■ **Task prompt**
Read the listing below and copy out every line that holds "else".

================

Definition _do_first_level_encoding (m : char) : result str :=
  let s := ord m in
  a <- getitem ascii_uppercase (Z.shiftr s 4) ;;
  b <- getitem ascii_uppercase (Z.land s 0x0f) ;;
  Ok [a; b].

(** The truth value of the [scope] argument: [None] and [''] are false. *)
Definition truthy_scope (scope : option str) : bool :=
  match scope with
  | Some (_ :: _) => true
  | _ => false
  end.

(** The text of a true [scope]. *)
Definition scope_text (scope : option str) : str :=
  match scope with
  | Some s => s
  | None => []
  end.

(** The [for s in string.split(scope, '.')] loop body, folded over the
    labels. *)
Fixpoint encode_scope_labels (labels : list str) (encoded_scope : str)
  : result str :=
  match labels with
  | [] => Ok encoded_scope
  | s :: rest =>
      c <- chr (len s) ;;
      encode_scope_labels rest (encoded_scope ++ [c] ++ s)
  end.

(** The [if name == '*' / elif len(name) > 15 / else] statement: the
    value it binds [name] to. *)
Definition padded_name (name : str) (type : Z) : result str :=
  if str_eqb name (lit "*") then Ok (name ++ repeat 0%N 15)
  else if len name >? 15 then (c <- chr type ;; Ok (firstn 15 name ++ [c]))
  else (c <- chr type ;; Ok (ljust name 15 ++ [c])).

Definition _encode_name (name : str) (type : Z) (scope : option str)
  : result bytes :=
  name <- padded_name name type ;;
  l <- chr (len name * 2) ;;
  enc <- re_sub_dot _do_first_level_encoding name ;;
  let encoded_name := l :: enc in
  if truthy_scope scope then
    labels <- string_split (scope_text scope) (lit ".") ;;
    encoded_scope <- encode_scope_labels labels [] ;;
    bytes_ascii (encoded_name ++ encoded_scope ++ [0%N])
  else
    bytes_ascii (encoded_name ++ [0%N]).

================

■ **Reply to the task**
(** The [if name == '*' / elif len(name) > 15 / else] statement: the
  else if len name >? 15 then (c <- chr type ;; Ok (firstn 15 name ++ [c]))
  else (c <- chr type ;; Ok (ljust name 15 ++ [c])).
  else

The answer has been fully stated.